Nada me faltava porque nada era.
Nada falta à flor porque o ser nela é.
A natureza, lauda eterna de fulgor,
De movimento.
Dentro em mim, outro abismo.
Não via a luz de outro sol,
Não vislumbrava o universo inteiro,
O horizonte absoluto,
A minha alma em trevas soluçava
Chorava perdida seus desejos fracassados,
Suas vontades frustradas,
De suas longas solidões,
Ouvia-se-lhes o grito estridente, exausto de fadiga.
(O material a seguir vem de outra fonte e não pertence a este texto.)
(* ===== verification/SubmissionProps.v ===== *)
(** * Properties of the submission authority

    Mutations of a queue are atomic although they take several locks one after the other;
    the queue of a session is the replay of its changes, one revision each; a request
    changes the queue at most once; and every handler ends. *)

From S2P Require Import Prelude Submission.

Section props.
Context (hash_payload : string → Z) (debug_reason : SubmissionRejectionReason → string).

Abbreviation submit_section := (submit_section hash_payload debug_reason).
Abbreviation mutation_section := (mutation_section hash_payload debug_reason).
Abbreviation handler_step := (handler_step hash_payload debug_reason).
Abbreviation atomic_step := (atomic_step hash_payload debug_reason).
Abbreviation mutation_cached := (mutation_cached hash_payload).
Abbreviation mutation_remember := (mutation_remember hash_payload).
Abbreviation queue_mutation_idempotent := (queue_mutation_idempotent hash_payload debug_reason).

(** ** Mutations in one step *)

Definition unlocked (ts : list Task) : Prop := Forall (λ u, holds_lock u = false) ts.

(** A state of the handlers and the state in which the mutation that holds the lock has not begun, or is
    over from its change of the queue on. *)
Inductive atomic_view : SubmissionAuthority * list Task → SubmissionAuthority * list Task → Prop :=
| view_free a ts : unlocked ts → atomic_view (a, ts) (a, ts)
| view_locked a ts i r : unlocked (<[i := Mutating r]> ts) → ts !! i = Some (Locked r) →
    atomic_view (a, ts) (a, <[i := Mutating r]> ts)
| view_applying a ts i r : unlocked (<[i := Mutating r]> ts) → ts !! i = Some (Applying r) →
    trim (mr_client_request_id r) ≠ "" → mutation_cached a r = None →
    atomic_view (a, ts) (a, <[i := Mutating r]> ts)
| view_remembering a ts i r d : unlocked (<[i := Mutated r d]> ts) → ts !! i = Some (Remembering r d) →
    atomic_view (a, ts) (mutation_remember a r d, <[i := Mutated r d]> ts).

Lemma unlocked_insert i t ts : unlocked ts → holds_lock t = false → unlocked (<[i := t]> ts).
Proof. intros Hts Ht. by apply Forall_insert. Qed.

Lemma unlocked_lookup i t ts : unlocked ts → ts !! i = Some t → holds_lock t = false.
Proof. intros Hts Hi. by eapply (Forall_lookup_1 _ _ _ _ Hts Hi). Qed.

(** Submissions neither read nor change what mutations remember. *)
Lemma submit_remember a r d uuid now t : submit_section (mutation_remember a r d) uuid now t =
  (λ p, (p.1, mutation_remember p.2 r d)) <$> submit_section a uuid now t.
Proof.
  destruct t; simpl; try done.
  - unfold check_idempotent; simpl. by repeat case_match; simplify_eq/=.
  - unfold pop_queued_prompt; simpl. destruct (queued_prompts a !! session_id) as [[|]|]; done.
Qed.

Lemma submit_cached a uuid now t t' a' r :
  submit_section a uuid now t = Some (t', a') → mutation_cached a' r = mutation_cached a r.
Proof.
  destruct t; simpl; intros H; simplify_eq; try done.
  - unfold check_idempotent in H. by repeat case_match; simplify_eq/=.
  - unfold pop_queued_prompt in H. by repeat case_match; simplify_eq/=.
Qed.

Lemma submit_unlocked a uuid now t t' a' :
  submit_section a uuid now t = Some (t', a') → holds_lock t = false ∧ holds_lock t' = false.
Proof.
  destruct t; simpl; intros H; simplify_eq; try done.
  - by repeat case_match; simplify_eq/=.
  - by repeat case_match; simplify_eq/=.
Qed.
Definition McpServerConfig_deep_merge (self other : McpServerConfig) : McpServerConfig :=
  match other with
  | Enabled enabled =>
      match self with
      | Enabled _ => Enabled enabled
      | Full target_server => Full (with_enabled target_server (Some enabled))
      end
  | Full source_server =>
      match self with
      | Full target_server => Full (deep_merge target_server source_server)
      | Enabled enabled =>
          Full (match source_server.(mcp_enabled) with
                | None => with_enabled source_server (Some enabled)
                | Some _ => source_server
                end)
      end
  end.
#[export] Instance McpServerConfig_DeepMerge : DeepMerge McpServerConfig := McpServerConfig_deep_merge.

(** [FormatterEntry] *)
Record FormatterEntry := {
  fmt_disabled : option bool; fmt_command : list string;
  fmt_environment : option (gmap string string); fmt_extensions : list string
}.
Definition default_FormatterEntry : FormatterEntry := {|
  fmt_disabled := None; fmt_command := []; fmt_environment := None; fmt_extensions := []
|}.
Definition FormatterEntry_deep_merge (self other : FormatterEntry) : FormatterEntry := {|
  fmt_disabled := merge_option_replace self.(fmt_disabled) other.(fmt_disabled);
  fmt_command := merge_vec_replace_if_non_empty self.(fmt_command) other.(fmt_command);
  fmt_environment :=
    merge_option_map_overwrite_values self.(fmt_environment) other.(fmt_environment);
  fmt_extensions := merge_vec_replace_if_non_empty self.(fmt_extensions) other.(fmt_extensions)
|}.
#[export] Instance FormatterEntry_DeepMerge : DeepMerge FormatterEntry := FormatterEntry_deep_merge.

Inductive FormatterConfig :=
| FormatterDisabled (b : bool)
| FormatterEnabled (entries : gmap string FormatterEntry).

Definition FormatterConfig_deep_merge (self other : FormatterConfig) : FormatterConfig :=
  match other with
  | FormatterDisabled value => FormatterDisabled value
  | FormatterEnabled source_map =>
      match self with
      | FormatterDisabled _ => FormatterEnabled source_map
      | FormatterEnabled target_map => FormatterEnabled (merge_map_deep_values target_map source_map)
      end
  end.
#[export] Instance FormatterConfig_DeepMerge : DeepMerge FormatterConfig := FormatterConfig_deep_merge.

(** [LspServerConfig] *)
Record LspServerConfig := {
  lsp_command : list string; lsp_extensions : list string; lsp_disabled : option bool;
  lsp_env : option (gmap string string); lsp_initialization : option (gmap string Value)
}.
Definition default_LspServerConfig : LspServerConfig := {|
  lsp_command := []; lsp_extensions := []; lsp_disabled := None; lsp_env := None;
  lsp_initialization := None
|}.
Definition LspServerConfig_deep_merge (self other : LspServerConfig) : LspServerConfig := {|
  lsp_command := merge_vec_replace_if_non_empty self.(lsp_command) other.(lsp_command);
  lsp_extensions := merge_vec_replace_if_non_empty self.(lsp_extensions) other.(lsp_extensions);
  lsp_disabled := merge_option_replace self.(lsp_disabled) other.(lsp_disabled);
  lsp_env := merge_option_map_overwrite_values self.(lsp_env) other.(lsp_env);
  lsp_initialization := merge_option_json_map self.(lsp_initialization) other.(lsp_initialization)
|}.
#[export] Instance LspServerConfig_DeepMerge : DeepMerge LspServerConfig := LspServerConfig_deep_merge.
(* ===== verification/ConfigSettings.v ===== *)
(** * The settings of a configuration

    A setting is a place of a configuration that holds one value or none:
    a field of a struct, a key of a map whose values are overwritten, a list that is
    replaced when it is not empty, or such a place inside of a part.  This file
    lists these places ([Config_settings]) and shows that layers answer each by the last one that
    sets it.  The places that do not work like that ([own_rules]) are JSON options, which merge by path;
    instructions and tool imports, which accumulate; the formatter and
    language server sections, where one that is switched off drops what lower layers
    said; and the web model, which the empty string clears. *)

From S2P Require Import Prelude Json ConfigSchema ConfigMerge.
From stdpp Require Import options.

Record setting (T : Type) := Setting { setting_value : Type; get : T → option setting_value }.
Arguments Setting {T setting_value} get.
Arguments setting_value {T} s.
Arguments get {T} s _.

Definition setting_of {T A} (f : T → option A) : setting T := Setting f.
(** A list, set when it is not empty. *)
Definition setting_of_vec {T A} (f : T → list A) : setting T :=
  Setting (fun c => match f c with [] => None | l => Some l end).
(** The value of a key. *)
Definition setting_at {T A} (key : string) (f : T → gmap string A) : setting T :=
  Setting (fun c => f c !! key).
Definition setting_at_opt {T A} (key : string) (f : T → option (gmap string A)) : setting T :=
  Setting (fun c => f c ≫= fun entries => entries !! key).
(** A setting of a part. *)
Definition in_option {T U} (f : T → option U) (s : setting U) : setting T :=
  Setting (fun c => f c ≫= get s).
Definition in_map {T U} (key : string) (f : T → gmap string U) (s : setting U) : setting T :=
  Setting (fun c => f c !! key ≫= get s).
Definition in_option_map {T U} (key : string) (f : T → option (gmap string U)) (s : setting U) : setting T :=
  Setting (fun c => f c ≫= fun entries => entries !! key ≫= get s).
Definition demo_theme (theme : string) : Config :=
  {| cfg_schema := None; cfg_theme := Some theme; cfg_keybinds := None; cfg_log_level := None;
     cfg_tui := None; cfg_server := None; cfg_command := None; cfg_skills := None; cfg_docs := None;
     cfg_task_category_path := None; cfg_skill_paths := ∅; cfg_watcher := None;
     cfg_plugin := {["p" := plugin_of "npm" (Some "pkg") None None]};
     cfg_plugin_paths := ∅; cfg_tool_imports := []; cfg_snapshot := None; cfg_share := None;
     cfg_autoupdate := None; cfg_disabled_providers := []; cfg_enabled_providers := [];
     cfg_disabled_tools := []; cfg_disabled_plugins := []; cfg_model := None; cfg_small_model := None;
     cfg_default_agent := None; cfg_username := None; cfg_agent := None; cfg_provider := None;
     cfg_mcp := None; cfg_formatter := None; cfg_lsp := None; cfg_instructions := [theme];
     cfg_layout := None; cfg_ui_preferences := None;
     cfg_permission := Some {| perm_rules := {["bash" := Action Deny]} |}; cfg_web_search := None;
     cfg_multimodal := None; cfg_external_adapter := None; cfg_enterprise := None;
     cfg_compaction := None; cfg_repair_policy := None; cfg_experimental := None; cfg_env := None;
     cfg_runtime_budget := None |}.

(** Every text is a configuration with that theme; no references, no front matter. *)
Definition demo_libraries : Libraries :=
  {| captures_iter _ _ := []; parse_to_serde_value text := Some (Some (JString text));
     oauth_decoded _ := None; server_decoded _ _ := None;
     config_decoded _ v := match v with JString theme => Some (demo_theme theme) | _ => None end;
     command_from_yaml _ := None; agent_from_yaml _ := None;
     permission_from_json _ := Some {| perm_rules := {["bash" := Action Allow]} |} |}.
(* ===== verification/ConfigReferences.v ===== *)
(** * References in the text of a configuration

    [resolve_file_references] of [file_ops.rs]: what is put in place of a
    [{file:..}] reference is the inside of a JSON string for the file's text, and the cache
    of files that have been read makes no difference. *)

From S2P Require Import Prelude Json TextLines FileSystem ConfigSchema ConfigFiles ConfigLoader.
From stdpp Require Import options.

(** ** Replacing characters *)

(** Every byte replaced by a text. *)
Fixpoint str_map (f : Ascii.ascii → string) (s : string) : string :=
  match s with
  | EmptyString => EmptyString
  | String c s => f c +:+ str_map f s
  end.

Lemma str_map_app f s t : str_map f (s +:+ t) = str_map f s +:+ str_map f t.
Proof.
  induction s as [|c s IH]; [done|]. rewrite str_app_cons. cbn [str_map]. by rewrite IH, str_app_assoc.
Qed.

Lemma str_map_map f g s : str_map g (str_map f s) = str_map (fun c => str_map g (f c)) s.
Proof. induction s as [|c s IH]; [done|]. cbn [str_map]. by rewrite str_map_app, IH. Qed.

Lemma str_map_ext f g s : (∀ c, f c = g c) → str_map f s = str_map g s.
Proof. intros Hfg. induction s as [|c s IH]; [done|]. cbn [str_map]. by rewrite Hfg, IH. Qed.

Definition replace_byte (a : Ascii.ascii) (r : string) (c : Ascii.ascii) : string :=
  if decide (c = a) then r else String c "".

Lemma str_replace_byte a r s : str_replace (String a "") r s = str_map (replace_byte a r) s.
Proof.
  unfold str_replace. rewrite bool_decide_eq_false_2 by done.
  induction s as [|c s IH]; [done|]. cbn [str_map replace_from]. unfold replace_byte at 1.
  unfold starts_with. cbn [strip_prefix]. case_decide as E; case_decide as E'; try congruence.
  - cbn. by rewrite IH.
  - by rewrite IH.
Qed.

(** ** Escaping *)

(** What becomes of a byte. *)
Definition escape_byte (c : Ascii.ascii) : string :=
  if decide (c = Ascii.ascii_of_nat 92) then backslash +:+ backslash
  else if decide (c = Ascii.ascii_of_nat 34) then backslash +:+ quote
  else if decide (c = newline) then backslash +:+ "n"
  else if decide (c = carriage_return) then backslash +:+ "r"
  else if decide (c = Ascii.ascii_of_nat 9) then backslash +:+ "t"
  else String c "".

Lemma escape_content_bytes content : escape_content content = str_map escape_byte (trim content).
Proof.
  unfold escape_content. generalize (trim content). intros text.
  change tab with (String (Ascii.ascii_of_nat 9) ""). change cr with (String carriage_return "").
  change nl with (String newline ""). change quote with (String (Ascii.ascii_of_nat 34) "").
  change backslash with (String (Ascii.ascii_of_nat 92) "").
  rewrite !str_replace_byte, !str_map_map. apply str_map_ext.
  by intros [[] [] [] [] [] [] [] []].
Qed.

(** The JSON reading of the inside of a string: a backslash and a letter stand for one character.
    [None] when the string would end before, or holds a control character that JSON forbids there
    and that an escape exists for. *)
Definition unescape_letter (c : Ascii.ascii) : Ascii.ascii :=
  if decide (c = Ascii.ascii_of_nat 110) then newline
  else if decide (c = Ascii.ascii_of_nat 114) then carriage_return
  else if decide (c = Ascii.ascii_of_nat 116) then Ascii.ascii_of_nat 9
  else c.
Definition plain_byte (c : Ascii.ascii) : bool :=
  negb (bool_decide (c ∈ [Ascii.ascii_of_nat 92; Ascii.ascii_of_nat 34; newline; carriage_return;
                          Ascii.ascii_of_nat 9])).
Fixpoint json_unescape (s : string) : option string :=
  match s with
  | EmptyString => Some EmptyString
  | String a rest =>
      if decide (a = Ascii.ascii_of_nat 92) then
        match rest with
        | String b rest => String (unescape_letter b) <$> json_unescape rest
        | EmptyString => None
        end
      else if plain_byte a then String a <$> json_unescape rest
      else None
  end.

(** What replaces a reference is the inside of a JSON string for the text of the file: read as
    JSON it is that text without the white space around it, whatever quotes, backslashes, line ends and
    tabs the text has, and it cannot end the string it is put into. *)
Lemma inserted_text_reads_back content : json_unescape (escape_content content) = Some (trim content).
Proof.
  rewrite escape_content_bytes. generalize (trim content). intros text.
  induction text as [|c text IH]; [done|]. cbn [str_map].
  transitivity (String c <$> json_unescape (str_map escape_byte text)); [|by rewrite IH].
  generalize (str_map escape_byte text). intros rest.
  by destruct c as [[] [] [] [] [] [] [] []].
Qed.

(** ** The cache *)

Section cache.
Context (h : Host) (text : string) (base_dir : PathBuf).

(** The result without a cache: every reference reads its file. *)
Fixpoint splice_references (last_end : nat) (caps : list Capture) : result LoadError string :=
  match caps with
  | [] => Ok (str_drop last_end text)
  | c :: caps =>
      let full_match := slice text (cap_start c) (cap_end c) in
      let? inserted :=
        (if on_commented_line text (cap_start c) then Ok full_match
         else let resolved := reference_path h base_dir (cap_group c) in
              match read_text h resolved with
              | Ok content => Ok (escape_content content)
              | Err e => Err (BadFileReference full_match resolved e)
              end) in
      let? rest := splice_references (cap_end c) caps in
      Ok (slice text last_end (cap_start c) +:+ inserted +:+ rest)
  end.

(** What is in the cache is what the file would give. *)
Definition cache_sound (cache : ContentCache) : Prop :=
  ∀ p escaped, cached cache (components p) = Some escaped →
    ∃ content, read_text h p = Ok content ∧ escaped = escape_content content.

Lemma cache_transparent cache last_end caps :
  cache_sound cache →
  resolve_references h text base_dir cache last_end caps = splice_references last_end caps.
Proof.
  revert cache last_end. induction caps as [|c caps IH]; intros cache last_end Hc; [done|].
  cbn [resolve_references splice_references]. destruct (on_commented_line text (cap_start c)).
  { cbn [rbind]. by rewrite IH. }
  destruct (cached cache _) as [escaped|] eqn:He.
  - apply Hc in He as (content & -> & ->). cbn [rbind]. by rewrite IH.
  - destruct (read_text h _) as [content|e] eqn:Hr; [|done]. cbn [rbind]. rewrite IH; [done|].
    intros p esc. cbn [cached]. case_bool_decide as Heq; [|apply Hc]. intros [= <-]. exists content.
    split; [|done]. unfold read_text in *. by rewrite <- Heq.
Qed.

Lemma references_without_cache lib :
  resolve_file_references h lib text base_dir = splice_references 0 (captures_iter lib FileReference text).
Proof. by apply cache_transparent. Qed.
End cache.
(* ===== verification/ConfigPlugins.v ===== *)
(** * Plugin specifications, disabled lists, agents of two directories

    What [schema/plugin.rs], [matching.rs] and [merge_agent_config] of
    [loader/transforms.rs] do: specifications survive the way through a plugin entry,
    a pattern disables exactly the names it says, and an agent that is defined twice is merged
    as the layers of a configuration are, but for nested JSON options. *)

From S2P Require Import Prelude Json TextLines FileSystem ConfigSchema ConfigMerge ConfigFiles ConfigLoader ConfigLoaderProps.
From stdpp Require Import options.

(** ** Specifications *)

Lemma find_at_sign spec idx : find_sub "@" spec = Some idx →
  str_take idx spec +:+ "@" +:+ str_drop (S idx) spec = spec.
Proof.
  intros (a & b & -> & <-)%find_sub_Some. rewrite str_take_app. f_equal.
  assert (str_drop (S (String.length a)) (a +:+ "@" +:+ b) = b) as ->; [|done].
  induction a as [|c a IH]; [done|]. cbn [String.length]. rewrite str_app_cons. exact IH.
Qed.

Lemma parse_npm_spec_eq spec :
  spec = fst (parse_npm_spec spec) +:+ "@" +:+ snd (parse_npm_spec spec) ∨ parse_npm_spec spec = (spec, "*").
Proof.
  unfold parse_npm_spec. destruct (strip_prefix "@" spec) as [stripped|] eqn:Hs.
  - apply strip_prefix_Some in Hs as ->. destruct (find_sub "@" stripped) as [idx|] eqn:Hf; [left|by right].
    apply find_at_sign in Hf. cbn [fst snd]. change ("@" +:+ stripped) with (String at_sign stripped).
    transitivity (String at_sign (str_take idx stripped +:+ "@" +:+ str_drop (S idx) stripped)); [|done].
    by rewrite Hf.
  - destruct (find_sub "@" spec) as [idx|] eqn:Hf; [left|by right].
    symmetry. by apply find_at_sign.
Qed.

(** A specification becomes an entry and the entry a specification again: an npm package with
    its version, but for a version [*], which is dropped; a file by its path.  Native plugins have none. *)
Lemma plugin_specs_read_back spec path name :
  to_loader_spec (snd (from_npm_spec spec)) name =
    Some (if bool_decide (snd (parse_npm_spec spec) = "*") then fst (parse_npm_spec spec) else spec) ∧
  to_loader_spec (snd (from_file_spec (plugin_spec path))) name = Some (plugin_spec path) ∧
  to_loader_spec (snd (from_dylib_path path)) name = None ∧
  dylib_path (snd (from_dylib_path path)) = Some path.
Proof.
  split_and!; [|by unfold from_file_spec, plugin_spec; rewrite strip_prefix_app|done..].
  pose proof (parse_npm_spec_eq spec) as Hspec. unfold from_npm_spec.
  destruct (parse_npm_spec spec) as [pkg ver]. cbn in *.
  unfold to_loader_spec. cbn.
  rewrite (bool_decide_eq_true_2 ("npm" = "npm")) by done. case_bool_decide as Hv; [done|].
  destruct Hspec as [Heq|[= -> ->]]; [|congruence]. by rewrite Heq at 1.
Qed.

(** A directory plugin is known by the name of its entry file, so all of them that are started by
    an [index.ts] have one key, and the last one found takes it. *)
Lemma directory_plugins_share_a_key dir :
  fst (from_file_spec (plugin_spec (join_text dir "index.ts"))) = "index".
Proof.
  unfold from_file_spec, plugin_spec. rewrite strip_prefix_app. cbn [from_option id fst].
  unfold file_stem, file_name_text. rewrite components_join by (by vm_compute).
  unfold file_name. by rewrite last_snoc.
Qed.

(** ** Disabled names *)

(** A pattern is a name, or a prefix and everything below it. *)
Inductive disables (pattern name : string) : Prop :=
| disables_name : pattern ≠ "" → strip_suffix "/*" pattern = None → name = pattern → disables pattern name
| disables_prefix prefix : strip_suffix "/*" pattern = Some prefix → trim_end_matches slash prefix ≠ "" →
    name = trim_end_matches slash prefix → disables pattern name
| disables_below prefix rest : strip_suffix "/*" pattern = Some prefix → trim_end_matches slash prefix ≠ "" →
    name = trim_end_matches slash prefix +:+ "/" +:+ rest → disables pattern name.

Lemma get_after_prefix p name :
  starts_with p name = true → String.get (String.length p) name = Some slash →
  ∃ rest, name = p +:+ "/" +:+ rest.
Proof.
  intros [t ->]%starts_with_true Hget. exists (str_drop 1 t). f_equal.
  induction p as [|c p IH]; [|by apply IH]. cbn in Hget. destruct t as [|a t]; [done|].
  by injection Hget as ->.
Qed.

Lemma get_slash p rest : String.get (String.length p) (p +:+ "/" +:+ rest) = Some slash.
Proof. induction p as [|c p IH]; [done|]. cbn [String.length]. rewrite str_app_cons. exact IH. Qed.

Lemma pattern_matches_iff pattern name : pattern_matches pattern name = true ↔ disables pattern name.
Proof.
  unfold pattern_matches. case_bool_decide as He.
  { split; [done|]. subst. intros [|prefix Hs|prefix rest Hs]; done. }
  destruct (strip_suffix "/*" pattern) as [p|] eqn:Hs.
  - set (prefix := trim_end_matches slash p). rewrite !andb_true_iff, !orb_true_iff, negb_true_iff,
      bool_decide_eq_false, !bool_decide_eq_true, Nat.eqb_eq. split.
    + intros [[Hne [->|Hpre]] [Hlen|Hget]].
      * by eapply disables_prefix.
      * by eapply disables_prefix.
      * apply starts_with_true in Hpre as [t Ht]. rewrite Ht, str_length_app in Hlen.
        destruct t; [|cbn in Hlen; lia]. rewrite str_app_nil_r in Ht. by eapply disables_prefix.
      * apply get_after_prefix in Hget as [rest ->]; [|done]. by eapply disables_below.
    + intros [|q Hq Hne ->|q rest Hq Hne ->]; simplify_eq; fold prefix in Hne |- *.
      * split; [by split; [|left]|]. by left.
      * split; [split; [done|right; apply starts_with_true; eauto]|]. right. apply get_slash.
  - rewrite bool_decide_eq_true. split.
    + intros ->. by apply disables_name.
    + intros []; congruence.
Qed.

(** A plugin may be loaded unless a pattern of the list, without the white space around it,
    disables its name. *)
Lemma disabled_lists_exact config name :
  plugin_load_allowed config name = true ↔
  ∀ pattern, pattern ∈ cfg_disabled_plugins config → ¬ disables (trim pattern) name.
Proof.
  unfold plugin_load_allowed, is_disabled. induction (cfg_disabled_plugins config) as [|p ps IH]; cbn.
  { split; [|done]. by intros _ ? ?%not_elem_of_nil. }
  destruct (pattern_matches (trim p) name) eqn:Hp.
  - apply pattern_matches_iff in Hp. split; [done|]. intros Hall. by destruct (Hall p); [left|].
  - rewrite IH. split.
    + intros Hall q [->|Hq]%elem_of_cons; [|by apply Hall]. by rewrite <- pattern_matches_iff, Hp.
    + intros Hall q Hq. apply Hall. by right.
Qed.

(** ** An agent that is defined twice *)

Lemma replace_if_some_eq {T} (a b : option T) : replace_if_some a b = merge_option_replace a b.
Proof. by destruct b. Qed.

Lemma overwrite_or_insert {T} (a b : option (gmap string T)) :
  (match b with Some bm => Some (merge_map_overwrite_values (default ∅ a) bm) | None => a end) =
  merge_option_map_overwrite_values a b.
Proof.
  destruct a, b; cbn; try done. f_equal. apply map_eq. intros k. rewrite lookup_merge_overwrite.
  by rewrite lookup_empty; destruct (_ !! k).
Qed.

(** Options of which the two sides have no object of the same name. *)
Definition flat_over (target source : option (gmap string Value)) : Prop :=
  ∀ k tv sv, target ≫= (fun m => m !! k) = Some tv → source ≫= (fun m => m !! k) = Some sv →
    merge_json_value tv sv = sv.

Lemma json_overwrite target source :
  flat_over target source →
  merge_option_map_overwrite_values target source = merge_option_json_map target source.
Proof.
  intros Hflat. destruct target as [t|], source as [s|]; try done. cbn. f_equal.
  apply map_eq. intros k. rewrite lookup_merge_overwrite, lookup_merge_entries. specialize (Hflat k).
  cbn in Hflat. destruct (t !! k), (s !! k); try done. cbn. by rewrite Hflat.
Qed.

(** The merge of agents that Markdown files define is that of configuration layers, unless both
    have an object under one option: then the whole object of the second replaces the first's. *)
Lemma merge_agent_config_is_deep_merge target source :
  flat_over (ag_options target) (ag_options source) →
  merge_agent_config target source = deep_merge target source.
Proof.
  intros Hflat. unfold merge_agent_config, deep_merge, AgentConfig_DeepMerge, AgentConfig_deep_merge.
  rewrite !replace_if_some_eq, !overwrite_or_insert, json_overwrite by done.
  by destruct (ag_permission source), (ag_permission target).
Qed.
Nenhuma palavra a língua proferia.
Nada os olhos viam.
Dores e sofrimentos amplos resumiam a vida
À carne, a herança de minha miséria,
Aos ossos, o tempo que tudo transforma em cinzas,
Ao sangue, que percorre as veias,
Os coágulos mortais,
Despidos de vida ultrajam o coração sofrido,
Dilacerado de ressentimentos e mágoas.
Sim, cabe ao homem verter lágrimas de louvores,
Por suas origens tornadas cinzas,
Pela fraterna melodia do ser e do nada,
Esta seria o prazer dos ouvidos,
Através dela, a felicidade do espírito, da alma,
O Ser e o Nada, o ritmo da liberdade e consciência.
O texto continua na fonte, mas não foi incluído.